* **RECORD EXCERPTS**:
(** One JSON value at the head of [s] (no leading blank), and the rest. *)
Fixpoint value (fuel : nat) (s : string) : option (pyval * string) :=
  match fuel with
  | O => None
  | S f =>
      match s with
      | "" => None
      | String c r =>
          if (code c =? 34)%N then
            match scan_string (String.length s) r with
            | Some (t, r') => Some (PStr t, r')
            | None => None
            end
          else if (code c =? 123)%N then
            match skip_ws r with
            | String "}" r' => Some (PDict [], r')
            | r1 => members f r1 []
            end
          else if (code c =? 91)%N then
            match skip_ws r with
            | String "]" r' => Some (PList [], r')
            | r1 => elements f r1 []
            end
          else literal s
      end
  end
with elements (fuel : nat) (s : string) (acc : list pyval)
  : option (pyval * string) :=
  match fuel with
  | O => None
  | S f =>
      match value f s with
      | Some (v, r) =>
          match skip_ws r with
          | String "," r' => elements f (skip_ws r') (v :: acc)
          | String "]" r' => Some (PList (rev (v :: acc)), r')
          | _ => None
          end
      | None => None
      end
  end
with members (fuel : nat) (s : string) (acc : dict)
  : option (pyval * string) :=
  match fuel with
  | O => None
  | S f =>
      match s with
      | String q r =>
          if (code q =? 34)%N then
            match scan_string (String.length s) r with
            | Some (k, r1) =>
                match skip_ws r1 with
                | String ":" r2 =>
                    match value f (skip_ws r2) with
                    | Some (v, r3) =>
                        match skip_ws r3 with
                        | String "," r4 => members f (skip_ws r4) (Dict.set k v acc)
                        | String "}" r4 => Some (PDict (Dict.set k v acc), r4)
                        | _ => None
                        end
                    | None => None
                    end
                | _ => None
                end
            | None => None
            end
          else None
      | "" => None
      end
  end.
(** The slot of a voxel corner lies within the allocation. *)
Lemma offset_range (W H D i j k c : Z) :
  0 ≤ i < W → 0 ≤ j < H → 0 ≤ k < D → 0 ≤ c < 8 →
  0 ≤ i * (H * D * 8) + j * (D * 8) + k * 8 + c < W * H * D * 8.
Proof.
  intros Hi Hj Hk Hc.
  replace (i * (H * D * 8) + j * (D * 8) + k * 8 + c)
    with (8 * ((i * H + j) * D + k) + c) by ring.
  assert (0 ≤ i * H + j ≤ W * H - 1) as Ht.
  { assert (0 ≤ i * H) by (apply Z.mul_nonneg_nonneg; lia).
    assert (i * H ≤ (W - 1) * H) by (apply Z.mul_le_mono_nonneg_r; lia).
    replace ((W - 1) * H) with (W * H - H) in * by ring. lia. }
  assert (0 ≤ (i * H + j) * D + k ≤ W * H * D - 1) as Hu.
  { assert (0 ≤ (i * H + j) * D) by (apply Z.mul_nonneg_nonneg; lia).
    assert ((i * H + j) * D ≤ (W * H - 1) * D) by (apply Z.mul_le_mono_nonneg_r; lia).
    replace ((W * H - 1) * D) with (W * H * D - D) in * by ring. lia. }
  lia.
Qed.

(** X18: for a texture of W x H x D voxels the loops of [init] assign
    exactly the slots 0 .. W*H*D*8 - 1 of [voxelCorners], each of them and
    none outside the allocation. *)
Theorem corner_table_slots (rot : cMatrix3d) (v000 : cVector3d) (size : Q * Q * Q)
        (W H D : Z) :
  0 ≤ W → 0 ≤ H → 0 ≤ D →
  ∀ o, is_Some (loadVoxelCorners rot v000 size (W, H, D) !! o) ↔ 0 ≤ o < W * H * D * 8.
Proof.
  intros HW HH HD o. unfold loadVoxelCorners.
  rewrite <- elem_of_dom, writes_dom, dom_empty_L, elem_of_union, elem_of_list_to_set.
  rewrite list_elem_of_fmap. split.
  - intros [Hem|([o' c] & -> & Hin)]; [set_solver|]. simpl.
    apply elem_of_cornerWrites in Hin
      as (i & j & k & x & y & z & ? & ? & ? & ? & ? & ? & -> & _).
    apply offset_range; lia.
  - intros Ho. right.
    destruct (offset_surj W H D o HW HH HD Ho)
      as (i & j & k & x & y & z & ? & ? & ? & ? & ? & ? & ->).
    eexists (_, cornerPosition rot v000 size (i, j, k) x y z). split; [done|].
    apply elem_of_cornerWrites. exists i, j, k, x, y, z. split_and!; (done || lia).
Qed.

Lemma corner_table_slots_witness :
  is_Some (loadVoxelCorners identityRot (mkVec 0 0 0) (1, 1, 1)%Q (3, 3, 3) !! 215) ∧
  ¬ is_Some (loadVoxelCorners identityRot (mkVec 0 0 0) (1, 1, 1)%Q (3, 3, 3) !! 216).
Proof.
  split.
  - apply (corner_table_slots identityRot (mkVec 0 0 0) (1, 1, 1)%Q 3 3 3); lia.
  - intros H.
    apply (corner_table_slots identityRot (mkVec 0 0 0) (1, 1, 1)%Q 3 3 3) in H; lia.
Defined.
(** X19. One slash at the end of the backend address makes no difference: with
    or without it the relay behaves the same and calls the same URLs. *)
Theorem relay_trailing_slash (u : jsstring)
    (backend : Relay.Forwarded -> FetchResult) (ep : Relay.Endpoint)
    (req : Relay.NextApiRequest) :
  u <> [] ->
  ends_with_slash u = false ->
  Relay.handler (Some (u ++ str "/")) backend ep req
  = Relay.handler (Some u) backend ep req.
Proof.
  intros Hne Hs.
  assert (U1 : Relay.unset (Some (u ++ str "/")) = false)
    by (destruct u; [contradiction|reflexivity]).
  assert (U2 : Relay.unset (Some u) = false)
    by (destruct u; [contradiction|reflexivity]).
  assert (B : Relay.base_url (Some (u ++ str "/")) = Relay.base_url (Some u)).
  { unfold Relay.base_url.
    change (default [] (Some (u ++ str "/"))) with (u ++ str "/").
    change (default [] (Some u)) with u.
    now rewrite strip_added_slash, strip_without_slash. }
  destruct ep; cbn [Relay.handler];
    unfold Relay.start_handler, Relay.control_handler, Relay.state_handler;
    now rewrite U1, U2, B.
Qed.

(** The address as the deployment notes give it, and with a slash. *)
Lemma relay_trailing_slash_witness :
  Relay.handler (Some (str "http://localhost:8000" ++ str "/"))
    (fun _ => Rejects VUndefined) Relay.Start
    {| Relay.method := str "POST";
       Relay.body := object [("domain", VString (str "demo"));
                             ("room", VString (str "room-1"))];
       Relay.query := VUndefined |}
  = Relay.handler (Some (str "http://localhost:8000"))
      (fun _ => Rejects VUndefined) Relay.Start
      {| Relay.method := str "POST";
         Relay.body := object [("domain", VString (str "demo"));
                               ("room", VString (str "room-1"))];
         Relay.query := VUndefined |}.
Proof.
  apply relay_trailing_slash; [discriminate|reflexivity].
Defined.

(** X20. A backend that cannot be reached, or whose answer is not JSON, gives
    the answer 500 with the message of the error, or with "Unexpected
    error reaching Mandy service." when the error has none. *)
Theorem relay_fetch_failure (serviceUrl : option jsstring)
    (backend : Relay.Forwarded -> FetchResult) (ep : Relay.Endpoint)
    (req : Relay.NextApiRequest) (fwd : Relay.Forwarded) (err : value) :
  snd (Relay.handler serviceUrl backend ep req) = [fwd] ->
  backend fwd = Rejects err
  \/ (exists response,
        backend fwd = Resolves response
        /\ json response = ParseRejected err) ->
  fst (Relay.handler serviceUrl backend ep req)
  = Relay.error_response 500
      (if truthy (get_prop err "message") then get_prop err "message"
       else VString (str "Unexpected error reaching Mandy service.")).
Proof.
  intros S F.
  destruct (handler_decides serviceUrl backend ep req)
    as [[_ (fwd' & E)]|(_ & S' & _)]; [|congruence].
  rewrite E in *. cbn [fst snd] in *. injection S as ->.
  unfold Relay.respond.
  destruct F as [->|(response & -> & ->)]; reflexivity.
Qed.
(** A user called ["toString"], after a user that is drawn alone. *)
Lemma throws_iff_inherited_user_witness :
  (set_hass titled_config
     {| states := [ ("sensor.health_steps_a", sensor "Steps (alice)" "1" None None);
                    ("sensor.health_steps_b", sensor "Steps (toString)" "2" None None) ] |}
     configured).2 = Throw TypeError.
Proof.
  apply (throws_iff_inherited_user titled_config configured 1%positive); [reflexivity|].
  exists "sensor.health_steps_b", "toString". split_and!; [|reflexivity..].
  vm_compute. set_solver.
Defined.

Lemma own_keys_perm {A} (o : JsObject.t A) : own_keys o ≡ₚ o.*1.
Proof.
  unfold own_keys. rewrite index_keys_perm.
  rewrite Permutation_app_comm. apply filter_app_complement.
Qed.

Lemma own_set_values k e m :
  mjoin (own_set k (default [] (own_get k m) ++ [e]) m).*2 ≡ₚ mjoin m.*2 ++ [e].
Proof.
  induction m as [|[k' v] m IH]; [done|]. simpl.
  case_decide as Hk; simpl.
  - by rewrite <-app_assoc, (Permutation_app_comm [e]), app_assoc.
  - rewrite IH. by rewrite app_assoc.
Qed.

Lemma group_by_user_values h ids m :
  group_by_user h ids = (m, Normal) →
  mjoin m.*2 ≡ₚ filter (λ e, is_Some (key_of h e)) ids.
Proof.
  unfold group_by_user. revert m.
  induction ids as [|e ids IH] using rev_ind; intros m.
  - by intros [= <-].
  - rewrite forEach_app.
    destruct (forEach (group_entity h) ids []) as [m1 [|err]]; [|done].
    simpl. destruct (group_entity h e m1) as [m2 [|err]] eqn:E; [|done].
    intros [= <-]. apply group_entity_Normal in E.
    rewrite filter_app. destruct (key_of h e) as [k|] eqn:Ek.
    + destruct E as [-> _]. rewrite (own_set_values k e m1), (IH m1) by done.
      by rewrite filter_cons_True, filter_nil by (rewrite Ek; by eexists).
    + subst m2. rewrite (IH m1) by done.
      rewrite filter_cons_False by (rewrite Ek; by intros [? ?]).
      by rewrite filter_nil, app_nil_r.
Qed.

Lemma own_get_values {A} (o : JsObject.t A) (d : A) :
  NoDup o.*1 → (λ k, default d (own_get k o)) <$> o.*1 = o.*2.
Proof.
  induction o as [|[k v] o IH]; [done|]. rewrite fmap_cons.
  intros [Hk Ho]%NoDup_cons. csimpl.
  rewrite decide_True by done. simpl. f_equal. rewrite <-IH by done.
  apply list_fmap_ext. intros i k' Hi. rewrite decide_False; [done|].
  intros ->. apply Hk. by eapply list_elem_of_lookup_2.
Qed.

Lemma grouped_ids_perm h m :
  group_by_user h (healthBridgeEntities h) = (m, Normal) →
  grouped_ids m ≡ₚ filter (λ e, is_Some (key_of h e)) (healthBridgeEntities h).
Proof.
  intros Hm. unfold grouped_ids. rewrite own_keys_perm.
  rewrite <-(group_by_user_values _ _ _ Hm).
  destruct (group_by_user_grouped _ _ _ Hm) as [Hk _].
  rewrite <-(own_get_values m []) by (rewrite Hk; apply first_seen_NoDup).
  rewrite list_join_bind.
  by rewrite (list_fmap_bind (λ k, default [] (own_get k m)) id m.*1).
Qed.

Lemma cards_app h ids1 ids2 : cards h (ids1 ++ ids2) = cards h ids1 ++ cards h ids2.
Proof. apply omap_app. Qed.

Lemma cards_length h ids :
  (∀ e, e ∈ ids → is_Some (entity h e)) → length (cards h ids) = length ids.
Proof.
  induction ids as [|e ids IH]; intros He; [done|]. unfold cards. csimpl.
  destruct (He e) as [[[st a] fn] E]; [left|].
  unfold card_of at 1. rewrite E. simpl. f_equal. apply IH.
  intros. apply He. by right.
Qed.

Lemma section_cards_sections h m ks :
  (section_of h m <$> ks) ≫= section_cards
  = cards h (ks ≫= λ k, default [] (own_get k m)).
Proof.
  induction ks as [|k ks IH]; [done|].
  rewrite fmap_cons, !bind_cons, cards_app, IH. done.
Qed.

(** X6: when the assignment ends normally, the cards of the user
    sections, read section by section, are the cards of a rearrangement
    of the filtered entities that yield a key: each of them has one card,
    and there is no other card. *)
Theorem one_card_per_keyed_entity σ w cfg h :
  config w = Some cfg →
  (set_hass σ h w).2 = Normal →
  ∃ ids,
    ids ≡ₚ filter (λ e, is_Some (key_of h e)) (healthBridgeEntities h) ∧
    user_sections (default [] (content (set_hass σ h w).1)) ≫= section_cards
      = cards h ids ∧
    length (cards h ids) = length ids.
Proof.
  intros Hc Hr. destruct (set_hass_Normal _ _ _ _ Hc Hr) as (m & Hm & Hsec).
  exists (grouped_ids m). split_and!.
  - by apply grouped_ids_perm.
  - rewrite Hsec. apply section_cards_sections.
  - apply cards_length. intros e He. apply healthBridgeEntities_entity.
    pose proof (grouped_ids_perm _ _ Hm) as Hp. rewrite Hp in He.
    by apply list_elem_of_filter in He as [_ ?].
Qed.

(** The table of the examples: three keyed sensors, three cards. *)
Lemma one_card_per_keyed_entity_witness :
  ∃ ids,
    ids ≡ₚ filter (λ e, is_Some (key_of alice_and_bob e))
             (healthBridgeEntities alice_and_bob) ∧
    user_sections (default [] (content (set_hass titled_config alice_and_bob configured).1))
      ≫= section_cards = cards alice_and_bob ids ∧
    length (cards alice_and_bob ids) = length ids.
Proof.
  apply (one_card_per_keyed_entity titled_config configured 1%positive); reflexivity.
Defined.

Lemma user_headers_sections h m ks :
  user_headers (section_of h m <$> ks) = (λ k, "User: " +:+ k) <$> ks.
Proof.
  unfold user_headers, user_sections.
  induction ks as [|k ks IH]; [done|].
  rewrite fmap_cons, filter_cons_True by exact I. csimpl. by rewrite IH.
Qed.

Lemma user_sections_idemp (children : list node) :
  user_sections (user_sections children) = user_sections children.
Proof.
  unfold user_sections. rewrite list_filter_filter.
  apply list_filter_iff. naive_solver.
Qed.

(** X7: when the assignment ends normally, the headers of the sections
    are ["User: "] followed by a user, for a list of users without
    repetition that holds exactly the keys of the filtered entities: each
    user has one section. *)
Theorem one_section_per_user σ w cfg h :
  config w = Some cfg →
  (set_hass σ h w).2 = Normal →
  ∃ users,
    user_headers (default [] (content (set_hass σ h w).1))
      = (λ k, "User: " +:+ k) <$> users ∧
    NoDup users ∧
    ∀ k, k ∈ users ↔ ∃ e, e ∈ healthBridgeEntities h ∧ key_of h e = Some k.
Proof.
  intros Hc Hr. destruct (set_hass_Normal _ _ _ _ Hc Hr) as (m & Hm & Hsec).
  destruct (group_by_user_grouped _ _ _ Hm) as [Hk _].
  exists (own_keys m). split_and!.
  - unfold user_headers. rewrite Hsec.
    rewrite <-(user_headers_sections h m). unfold user_headers.
    by rewrite <-Hsec, user_sections_idemp.
  - rewrite own_keys_perm, Hk. apply first_seen_NoDup.
  - intros k. rewrite elem_of_own_keys, Hk, first_seen_elem_of.
    apply elem_of_omap_key.
Qed.

(** The table of the examples has the sections of two users. *)
Lemma one_section_per_user_witness :
  ∃ users,
    user_headers (default [] (content (set_hass titled_config alice_and_bob configured).1))
      = (λ k, "User: " +:+ k) <$> users ∧
    NoDup users ∧
    ∀ k, k ∈ users ↔
         ∃ e, e ∈ healthBridgeEntities alice_and_bob ∧ key_of alice_and_bob e = Some k.
Proof.
  apply (one_section_per_user titled_config configured 1%positive); reflexivity.
Defined.
Record AutocompleteState := mkAutocomplete {
  active : bool;
  activeTrigger : option Js.str;
  query : Js.str;
  range : option AutocompleteRange;
}.

Definition inactive : AutocompleteState :=
  {| active := false; activeTrigger := None; query := []; range := None |}.

(** The loop runs [index] down from [cursor - 1] while the character
    there is no white space, and answers [index + 1]. *)
Fixpoint getTokenStart (text : Js.str) (cursor : nat) : nat :=
  match cursor with
  | O => 0
  | S index => if isSpaceAt text index then S index else getTokenStart text index
  end.

Definition resolveAutocompleteState (text : Js.str) (cursor : nat)
    (triggers : list AutocompleteTrigger) : AutocompleteState :=
  let tokenStart := getTokenStart text cursor in
  if bool_decide (length text ≤ tokenStart) then inactive
  else
    match text !! tokenStart with
    | None => inactive
    | Some c =>
        let triggerChar := [c] in
        match find (λ entry, bool_decide (trigger entry = triggerChar)) triggers with
        | None => inactive
        | Some matched =>
            {| active := true;
               activeTrigger := Some triggerChar;
               query := jsSlice text (tokenStart + 1) cursor;
               range := Some {| rangeStart := tokenStart + 1; rangeEnd := cursor |} |}
        end
    end.

(** The [state] memo of the hook: [selectionStart] is [null] or a number. *)
Definition autocompleteState (text : Js.str) (selectionStart : option Z)
    (triggers : list AutocompleteTrigger) : AutocompleteState :=
  match selectionStart with
  | None => inactive
  | Some position =>
      if (position <? 0)%Z then inactive
      else resolveAutocompleteState text (Z.to_nat position) triggers
  end.

(** The numbers of the highlight index. A JS number is an IEEE 754
    double; the index arithmetic starts from integers, and the doubles it
    then meets are integers (every double of magnitude 2^53 or more is
    one), the two infinities and NaN. The two zeros are one value here:
    they are equal under [===] and index the same element. *)
Inductive Number :=
  | Integer (z : Z)
  | Infinite (negative : bool)
  | NotANumber.

(** [Number.isSafeInteger]: the integers every one of which is a double
    and whose sums, while they stay in the range, are exact. *)
Definition safeInteger (z : Z) : Prop := (- 2 ^ 53 < z < 2 ^ 53)%Z.

(** The double that is nearest to the integer [z]: [z] itself below 2^53;
    from there on a mantissa of 53 bits, rounded to nearest with ties to
    the even mantissa; an infinity from 2^1024 on. *)
Definition roundToDouble (z : Z) : Number :=
  let a := Z.abs z in
  if (a <? 2 ^ 53)%Z then Integer z
  else
    let e := (Z.log2 a - 52)%Z in
    let q := (a / 2 ^ e)%Z in
    let r := (a mod 2 ^ e)%Z in
    let half := (2 ^ (e - 1))%Z in
    let mantissa :=
      if (r <? half)%Z || ((r =? half)%Z && Z.even q) then q else (q + 1)%Z in
    let rounded := (mantissa * 2 ^ e)%Z in
    if (2 ^ 1024 <=? rounded)%Z then Infinite (z <? 0)%Z
    else Integer (Z.sgn z * rounded).

(** [a + b] *)
Definition numberAdd (a b : Number) : Number :=
  match a, b with
  | NotANumber, _ | _, NotANumber => NotANumber
  | Infinite s, Infinite s' => if Bool.eqb s s' then Infinite s else NotANumber
  | Infinite s, Integer _ | Integer _, Infinite s => Infinite s
  | Integer x, Integer y => roundToDouble (x + y)
  end.

(** [a % b]: the remainder takes the sign of the dividend and is exact. *)
Definition numberRem (a b : Number) : Number :=
  match a, b with
  | NotANumber, _ | _, NotANumber => NotANumber
  | Infinite _, _ => NotANumber
  | Integer x, Infinite _ => Integer x
  | Integer x, Integer y => if (y =? 0)%Z then NotANumber else Integer (Z.rem x y)
  end.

* **THE PROBLEM**: From the records above, copy each line where the word "content" can be found.

* **SOLUTION TO THE PROBLEM**:
    user_sections (default [] (content (set_hass σ h w).1)) ≫= section_cards
    user_sections (default [] (content (set_hass titled_config alice_and_bob configured).1))
    user_headers (default [] (content (set_hass σ h w).1))
    user_headers (default [] (content (set_hass titled_config alice_and_bob configured).1))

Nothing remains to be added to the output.